(* ===== verification/MemManagerAlloc.v ===== *)
(** * Allocating and freeing in a memory heap

    The blocks of a heap cover its range without gaps.  Allocation cuts a free block in up to three
    and takes the middle; freeing gives the block back and joins it with its free
    neighbours. *)
From stdpp Require Import gmap.
From S2P Require Import Prelude MemManager MemManagerRings MemManagerRep.

(** ** Contiguous blocks *)

(** The blocks cover the range from [lo] to [hi], and none is reserved. *)
Fixpoint exts_wf (lo hi : Z) (l : list (Z * ext)) : Prop :=
  match l with
  | [] => lo = hi
  | (_, e) :: l => e_ofs e = lo /\ 0 < e_size e /\ e_reserved e = false /\ exts_wf (lo + e_size e) hi l
  end.

Lemma exts_wf_app lo hi l1 l2 :
  exts_wf lo hi (l1 ++ l2) <-> exists mid, exts_wf lo mid l1 /\ exts_wf mid hi l2.
Proof.
  revert lo. induction l1 as [|[a e] l1 IH]; intros lo; cbn [app exts_wf].
  - split; [eauto|]. by intros (mid & <- & H).
  - rewrite IH. naive_solver.
Qed.

Lemma exts_wf_le lo hi l : exts_wf lo hi l -> lo <= hi.
Proof. revert lo. induction l as [|[a e] l IH]; intros lo; cbn; [lia|]. intros (_ & ? & _ & H%IH). lia. Qed.

Lemma exts_wf_mid lo hi l1 p e l2 :
  exts_wf lo hi (l1 ++ (p, e) :: l2) <->
  exts_wf lo (e_ofs e) l1 /\ 0 < e_size e /\ e_reserved e = false /\ exts_wf (e_ofs e + e_size e) hi l2.
Proof. rewrite exts_wf_app. cbn [exts_wf]. split; [intros (mid & ? & <- & ?); tauto|intros ?; exists (e_ofs e); tauto]. Qed.

(** A block lies in the range. *)
Lemma exts_wf_range lo hi l p e :
  exts_wf lo hi l -> (p, e) ∈ l -> lo <= e_ofs e /\ 0 < e_size e /\ e_ofs e + e_size e <= hi /\ e_reserved e = false.
Proof.
  intros H (l1 & l2 & ->)%list_elem_of_split. apply exts_wf_mid in H as (H1 & H2 & H3 & H4).
  apply exts_wf_le in H1, H4. auto.
Qed.

(** Two blocks at different addresses do not overlap. *)
Lemma exts_wf_disjoint lo hi l p e q e' :
  exts_wf lo hi l -> (p, e) ∈ l -> (q, e') ∈ l -> p <> q ->
  e_ofs e + e_size e <= e_ofs e' \/ e_ofs e' + e_size e' <= e_ofs e.
Proof.
  intros H (l1 & l2 & ->)%list_elem_of_split Hq Hpq. apply exts_wf_mid in H as (H1 & H2 & H3 & H4).
  apply elem_of_mid in Hq as [[= -> ->]|[Hq|Hq]%elem_of_app]; [done|right|left].
  - destruct (exts_wf_range _ _ _ _ _ H1 Hq) as (_ & _ & ? & _). lia.
  - destruct (exts_wf_range _ _ _ _ _ H4 Hq) as (? & _). lia.
Qed.

(** ** Coalesced blocks *)

(** No two neighbours are free, where [f] says whether the block before is. *)
Fixpoint coalesced (f : bool) (l : list (Z * ext)) : Prop :=
  match l with
  | [] => True
  | (_, e) :: l => f && e_free e = false /\ coalesced (e_free e) l
  end.

(** Whether the last block is free. *)
Definition last_free (f : bool) (l : list (Z * ext)) : bool := List.last (e_free ∘ snd <$> l) f.

Lemma coalesced_app f l1 l2 : coalesced f (l1 ++ l2) <-> coalesced f l1 /\ coalesced (last_free f l1) l2.
Proof.
  revert f. induction l1 as [|[a e] l1 IH]; intros f; cbn [app coalesced]; [tauto|]. rewrite IH.
  assert (last_free (e_free e) l1 = last_free f ((a, e) :: l1)) as ->; [|tauto].
  unfold last_free. destruct l1 as [|x l1] using rev_ind; [done|]. clear. rewrite app_comm_cons, !fmap_app. cbn [fmap list_fmap].
  by rewrite !last_last.
Qed.

Lemma last_free_snoc f l a e : last_free f (l ++ [(a, e)]) = e_free e.
Proof. unfold last_free. rewrite fmap_app. cbn [fmap list_fmap]. by rewrite last_last. Qed.

Lemma coalesced_false f l : coalesced f l -> coalesced false l.
Proof. destruct l as [|[a e] l]; [done|]. cbn. tauto. Qed.

Lemma coalesced_mid f l1 p e l2 :
  coalesced f (l1 ++ (p, e) :: l2) <->
  coalesced f l1 /\ last_free f l1 && e_free e = false /\ coalesced (e_free e) l2.
Proof. rewrite coalesced_app. done. Qed.

(** ** The blocks in use *)

Definition used (l : list (Z * ext)) (x : Z * ext) : Prop := x ∈ l /\ e_free (snd x) = false.

Lemma used_app l1 l2 x : used (l1 ++ l2) x <-> used l1 x \/ used l2 x.
Proof. unfold used. rewrite elem_of_app. tauto. Qed.

Lemma used_cons y l x : used (y :: l) x <-> (x = y /\ e_free (snd y) = false) \/ used l x.
Proof. unfold used. rewrite elem_of_cons. naive_solver. Qed.

Lemma used_nil x : used [] x <-> False.
Proof. unfold used. rewrite elem_of_nil. tauto. Qed.

(** ** Numbers *)

Definition int_range (x : Z) : Prop := -2 ^ 31 <= x < 2 ^ 31.

Lemma i32_int x : int_range x -> i32 x = x.
Proof. unfold int_range, i32. intros H. rewrite Z.mod_small; lia. Qed.

(** Rounding up to a multiple of a power of two. *)
Lemma align_up x k : 0 <= k -> Z.land x (Z.lnot (Z.ones k)) = x - x mod 2 ^ k.
Proof.
  intros Hk. rewrite <- Z.ldiff_land, Z.ldiff_ones_r, Z.shiftl_mul_pow2, Z.shiftr_div_pow2 by done.
  pose proof (Z.div_mod x (2 ^ k)). nia.
Qed.

Lemma alloc_mask k : 0 <= k < 31 -> i32 (i32 (Z.shiftl 1 k) - 1) = Z.ones k.
Proof.
  intros Hk. rewrite Z.shiftl_1_l, Z.ones_equiv.
  assert (0 < 2 ^ k <= 2 ^ 30) by (split; [apply Z.pow_pos_nonneg; lia|apply Z.pow_le_mono_r; lia]).
  rewrite (i32_int (2 ^ k)), i32_int by (unfold int_range; lia). lia.
Qed.

Lemma start_offset_ok b k start :
  0 <= k < 31 -> int_range (mb_ofs b) -> int_range (mb_ofs b + 2 ^ k) ->
  let s := start_offset b (Z.ones k) start in
  mb_ofs b <= s /\ start <= s /\ (s = start \/ s mod 2 ^ k = 0) /\ s <= Z.max start (mb_ofs b + 2 ^ k).
Proof.
  intros Hk H1 H2. unfold start_offset. assert (0 < 2 ^ k) as Hp by (apply Z.pow_pos_nonneg; lia).
  cbv zeta. set (x := mb_ofs b + Z.ones k). assert (x = mb_ofs b + 2 ^ k - 1) as Ex by (unfold x; rewrite Z.ones_equiv; lia).
  clearbody x. rewrite i32_int, align_up by (unfold int_range in *; lia). pose proof (Z.mod_pos_bound x (2 ^ k) Hp) as Hm.
  assert ((x - x mod 2 ^ k) mod 2 ^ k = 0) as Ha.
  { rewrite (Z.div_mod x (2 ^ k)) at 1 by lia. replace (2 ^ k * (x / 2 ^ k) + x mod 2 ^ k - x mod 2 ^ k) with (x / 2 ^ k * 2 ^ k) by lia.
    apply Z.mod_mul. lia. }
  destruct (Z.ltb_spec (x - x mod 2 ^ k) start); (split; [lia|]); (split; [lia|]); (split; [auto|lia]).
Qed.

Section Heap.

Context (calloc : mm_store -> option Z).
Context (calloc_fresh : forall m a, calloc m = Some a -> a <> NULL /\ m !! a = None).
Context (m0 : mm_store) (h lo hi : Z).
Context (Hlo : int_range lo) (Hhi : int_range hi) (Hsz : hi - lo < 2 ^ 31).

(** ** Cutting a block *)

Lemma break_left_ok m l1 p ofs sz l2 f1 f2 s :
  heap_rep m0 m h (l1 ++ (p, Ext ofs sz true false) :: l2) (f1 ++ p :: f2) ->
  exts_wf lo hi (l1 ++ (p, Ext ofs sz true false) :: l2) -> ofs <= s < ofs + sz ->
  (break_left calloc m p s = Some None /\ calloc m = None) \/
  exists p' m' l1' f1', break_left calloc m p s = Some (Some (p', m')) /\
    heap_rep m0 m' h (l1' ++ (p', Ext s (ofs + sz - s) true false) :: l2) (f1' ++ p' :: f2) /\
    (p' = p \/ m !! p' = None) /\
    (l1' = l1 /\ s = ofs \/ l1' = l1 ++ [(p, Ext ofs (s - ofs) true false)] /\ ofs < s).
Proof.
  intros R Hw Hs. apply exts_wf_mid in Hw as (W1%exts_wf_le & W2 & _ & W3%exts_wf_le). cbn in W1, W2, W3.
  unfold int_range in *.
  destruct (rep_block _ _ _ _ _ R p _ ltac:(apply elem_of_mid; by left)) as (b & Hb & _ & Eb).
  assert (mb_ofs b = ofs /\ mb_size b = sz) as [Eo Es] by (injection Eb; auto).
  unfold break_left. rewrite Hb. obind. rewrite Eo, Es. destruct (Z.ltb_spec ofs s) as [Hlt|Hge].
  - rewrite (i32_int (s - ofs)), i32_int by (unfold int_range; lia).
    pose proof (split_after_ok calloc calloc_fresh _ _ _ _ _ _ _ _ _ s (sz - (s - ofs)) R) as H.
    destruct (calloc m) as [n|] eqn:Hc; [|left; by rewrite H]. apply calloc_fresh in Hc as [_ Hc].
    right. destruct H as (m1 & -> & R1). obind.
    destruct (rep_block _ _ _ _ _ R1 n (Ext s (sz - (s - ofs)) true false)) as (nb & -> & _ & Enb);
      [apply elem_of_mid_insert; by left|].
    destruct (rep_block _ _ _ _ _ R1 p (Ext ofs sz true false)) as (b1 & -> & _ & Eb1); [apply elem_of_mid; by left|].
    obind. assert (mb_size b1 = sz) as -> by (injection Eb1; auto).
    assert (mb_size nb = sz - (s - ofs)) as -> by (injection Enb; auto).
    rewrite i32_int by (unfold int_range; lia).
    destruct (rep_set_size _ _ _ _ _ _ _ _ (sz - (sz - (s - ofs))) R1) as (m2 & -> & R2). obind. cbn in R2.
    exists n, m2, (l1 ++ [(p, Ext ofs (s - ofs) true false)]), (f1 ++ [p]). split; [done|]. split; [|split; [by right|right; split; [done|lia]]].
    rewrite <- !app_assoc. replace (ofs + sz - s) with (sz - (s - ofs)) by lia.
    replace (sz - (sz - (s - ofs))) with (s - ofs) in R2 by lia. exact R2.
  - right. exists p, m, l1, f1. split; [done|]. assert (s = ofs) as -> by lia.
    replace (ofs + sz - ofs) with sz by lia. auto.
Qed.

Lemma break_right_ok m l1 p s sz l2 f1 f2 size :
  heap_rep m0 m h (l1 ++ (p, Ext s sz true false) :: l2) (f1 ++ p :: f2) ->
  lo <= s -> s + sz <= hi -> 0 < size <= sz ->
  (break_right calloc m p s size = Some None /\ calloc m = None) \/
  exists m' l2' f2', break_right calloc m p s size = Some (Some m') /\
    heap_rep m0 m' h (l1 ++ (p, Ext s size true false) :: l2') (f1 ++ p :: f2') /\
    (l2' = l2 /\ sz = size \/ exists n, l2' = (n, Ext (s + size) (sz - size) true false) :: l2 /\ size < sz).
Proof.
  intros R W1 W2 Hs. unfold int_range in *.
  destruct (rep_block _ _ _ _ _ R p _ ltac:(apply elem_of_mid; by left)) as (b & Hb & _ & Eb).
  assert (mb_size b = sz) as Es by (injection Eb; auto).
  unfold break_right. rewrite Hb. obind. rewrite Es. destruct (Z.ltb_spec size sz) as [Hlt|Hge].
  - rewrite !i32_int by (unfold int_range; lia).
    pose proof (split_after_ok calloc calloc_fresh _ _ _ _ _ _ _ _ _ (s + size) (sz - size) R) as H.
    destruct (calloc m) as [n|]; [|left; by rewrite H]. right. destruct H as (m1 & -> & R1). obind.
    destruct (rep_set_size _ _ _ _ _ _ _ _ size R1) as (m2 & -> & R2). obind. eauto 10.
  - right. assert (sz = size) as -> by lia. eauto 10.
Qed.

(** What allocation leaves: the same blocks in use, and one more unless it failed. *)
Definition alloc_post (l l' : list (Z * ext)) (r s size : Z) : Prop :=
  if r =? NULL then forall x, used l' x <-> used l x
  else (forall x, used l' x <-> x = (r, Ext s size false false) \/ used l x) /\
       (forall e, ~ used l (r, e)) /\ (coalesced false l -> coalesced false l').

(** The free block at [p] cut at both ends of [s], [size]. *)
Lemma slice_wf l1 p ofs sz l2 s size l1' r f l2' :
  exts_wf lo hi (l1 ++ (p, Ext ofs sz true false) :: l2) -> ofs <= s -> 0 < size -> s + size <= ofs + sz ->
  (l1' = l1 /\ s = ofs \/ l1' = l1 ++ [(p, Ext ofs (s - ofs) true false)] /\ ofs < s) ->
  (l2' = l2 /\ ofs + sz - s = size \/
   exists n, l2' = (n, Ext (s + size) (ofs + sz - s - size) true false) :: l2 /\ size < ofs + sz - s) ->
  exts_wf lo hi (l1' ++ (r, Ext s size f false) :: l2').
Proof.
  intros Hw H1 H2 H3 Hl Hr. apply exts_wf_mid in Hw as (W1 & W2 & _ & W3). cbn in W1, W2, W3.
  apply exts_wf_mid. cbn. split; [|split; [done|split; [done|]]].
  - destruct Hl as [[-> ->]|[-> Hl]]; [done|]. apply exts_wf_mid. cbn. split; [done|]. split; [lia|]. split; [done|lia].
  - destruct Hr as [[-> Hr]|(n & -> & Hr)]; [by replace (s + size) with (ofs + sz) by lia|]. cbn.
    split; [done|]. split; [lia|]. split; [done|].
    by replace (s + size + (ofs + sz - s - size)) with (ofs + sz) by lia.
Qed.

Lemma slice_post l1 p ofs sz l2 s size l1' r l2' :
  (l1' = l1 /\ s = ofs \/ l1' = l1 ++ [(p, Ext ofs (s - ofs) true false)] /\ ofs < s) ->
  (l2' = l2 /\ ofs + sz - s = size \/
   exists n, l2' = (n, Ext (s + size) (ofs + sz - s - size) true false) :: l2 /\ size < ofs + sz - s) ->
  r <> NULL -> (forall e, ~ used (l1 ++ (p, Ext ofs sz true false) :: l2) (r, e)) ->
  alloc_post (l1 ++ (p, Ext ofs sz true false) :: l2) (l1' ++ (r, Ext s size false false) :: l2') r s size.
Proof.
  intros Hl Hr Hr0 Hnu. unfold alloc_post. rewrite (proj2 (Z.eqb_neq _ _)) by done. split; [|split; [done|]].
  - intros x. rewrite !used_app, !used_cons. cbn [snd e_free].
    assert (used l1' x <-> used l1 x) as ->.
    { destruct Hl as [[-> _]|[-> _]]; [done|]. rewrite used_app, used_cons, used_nil. cbn. intuition congruence. }
    assert (used l2' x <-> used l2 x) as ->; [|intuition congruence].
    destruct Hr as [[-> _]|(n & -> & _)]; [done|]. rewrite used_cons. cbn. intuition congruence.
  - rewrite !coalesced_mid. cbn [e_free]. rewrite andb_true_r. intros (C1 & C2 & C3). split; [|split].
    + destruct Hl as [[-> _]|[-> _]]; [done|]. rewrite coalesced_mid. cbn. by rewrite C2.
    + by rewrite andb_false_r.
    + destruct Hr as [[-> _]|(n & -> & _)]; [by apply coalesced_false in C3|]. cbn. done.
Qed.

Lemma SliceBlock_ok m l1 p ofs sz l2 fs s size :
  heap_rep m0 m h (l1 ++ (p, Ext ofs sz true false) :: l2) fs ->
  exts_wf lo hi (l1 ++ (p, Ext ofs sz true false) :: l2) -> ofs <= s -> 0 < size -> s + size <= ofs + sz ->
  exists r m' l' fs', SliceBlock calloc m p s size false = Some (r, m') /\ heap_rep m0 m' h l' fs' /\
    exts_wf lo hi l' /\ alloc_post (l1 ++ (p, Ext ofs sz true false) :: l2) l' r s size /\
    (r = NULL -> exists m, calloc m = None).
Proof.
  intros R Hw H1 H2 H3. pose proof (rep_nodup _ _ _ _ _ R) as Hn.
  assert (p ∈ fs) as (f1 & f2 & ->)%list_elem_of_split.
  { apply (rep_free _ _ _ _ _ R). eexists. split; [apply elem_of_mid; by left|done]. }
  destruct (exts_wf_range _ _ _ p _ Hw ltac:(apply elem_of_mid; by left)) as (B1 & _ & B2 & _). cbn in B1, B2.
  unfold SliceBlock.
  destruct (break_left_ok _ _ _ _ _ _ _ _ s R Hw) as [[-> Hc]|(r & m1 & l1' & f1' & -> & R1 & Hr & Hl)]; [lia|..]; obind.
  { exists NULL, m. do 2 eexists. split; [done|]. split; [exact R|]. split; [done|]. split; [|by eauto]. done. }
  assert (r <> NULL) as Hr0.
  { eapply rep_new; [exact R1|]. right. rewrite fst_mid. apply elem_of_mid. by left. }
  assert (forall e, ~ used (l1 ++ (p, Ext ofs sz true false) :: l2) (r, e)) as Hnu.
  { intros e [Hu Hf]. destruct Hr as [->|Hr].
    - apply (mid_unique _ _ _ _ _ _ Hn) in Hu as [[_ ->]|[? _]]; done.
    - apply (rep_block _ _ _ _ _ R) in Hu as (b & ? & _). congruence. }
  destruct (break_right_ok m1 _ _ _ _ _ _ _ size R1) as [[-> Hc]|(m2 & l2' & f2' & -> & R2 & Hr')]; [lia..| |]; obind.
  - exists NULL, m1. do 2 eexists. split; [done|]. split; [exact R1|]. split; [|split; [|by eauto]].
    + eapply slice_wf; [exact Hw|lia..|exact Hl|by left].
    + unfold alloc_post. cbn [Z.eqb NULL]. intros x. rewrite !used_app, !used_cons. cbn [snd e_free].
      destruct Hl as [[-> _]|[-> _]]; [intuition congruence|]. rewrite used_app, used_cons, used_nil. cbn. intuition congruence.
  - destruct (take_block_ok _ _ _ _ _ _ _ _ _ false R2) as (m3 & -> & R3). obind. cbn in R3.
    exists r, m3. do 2 eexists. split; [done|]. split; [exact R3|]. split; [by eapply slice_wf|].
    split; [by apply slice_post|done].
Qed.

____

== Task instructions ==
Above are the records; from them, give again exactly the lines from the one containing "Proof. rewrite coalesced_app. done. Qed." to the one containing "Proof. unfold used. rewrite elem_of_app.", both lines included, and nothing more.

== Your response ==
Proof. rewrite coalesced_app. done. Qed.

(** ** The blocks in use *)

Definition used (l : list (Z * ext)) (x : Z * ext) : Prop := x ∈ l /\ e_free (snd x) = false.

Lemma used_app l1 l2 x : used (l1 ++ l2) x <-> used l1 x \/ used l2 x.
Proof. unfold used. rewrite elem_of_app. tauto. Qed.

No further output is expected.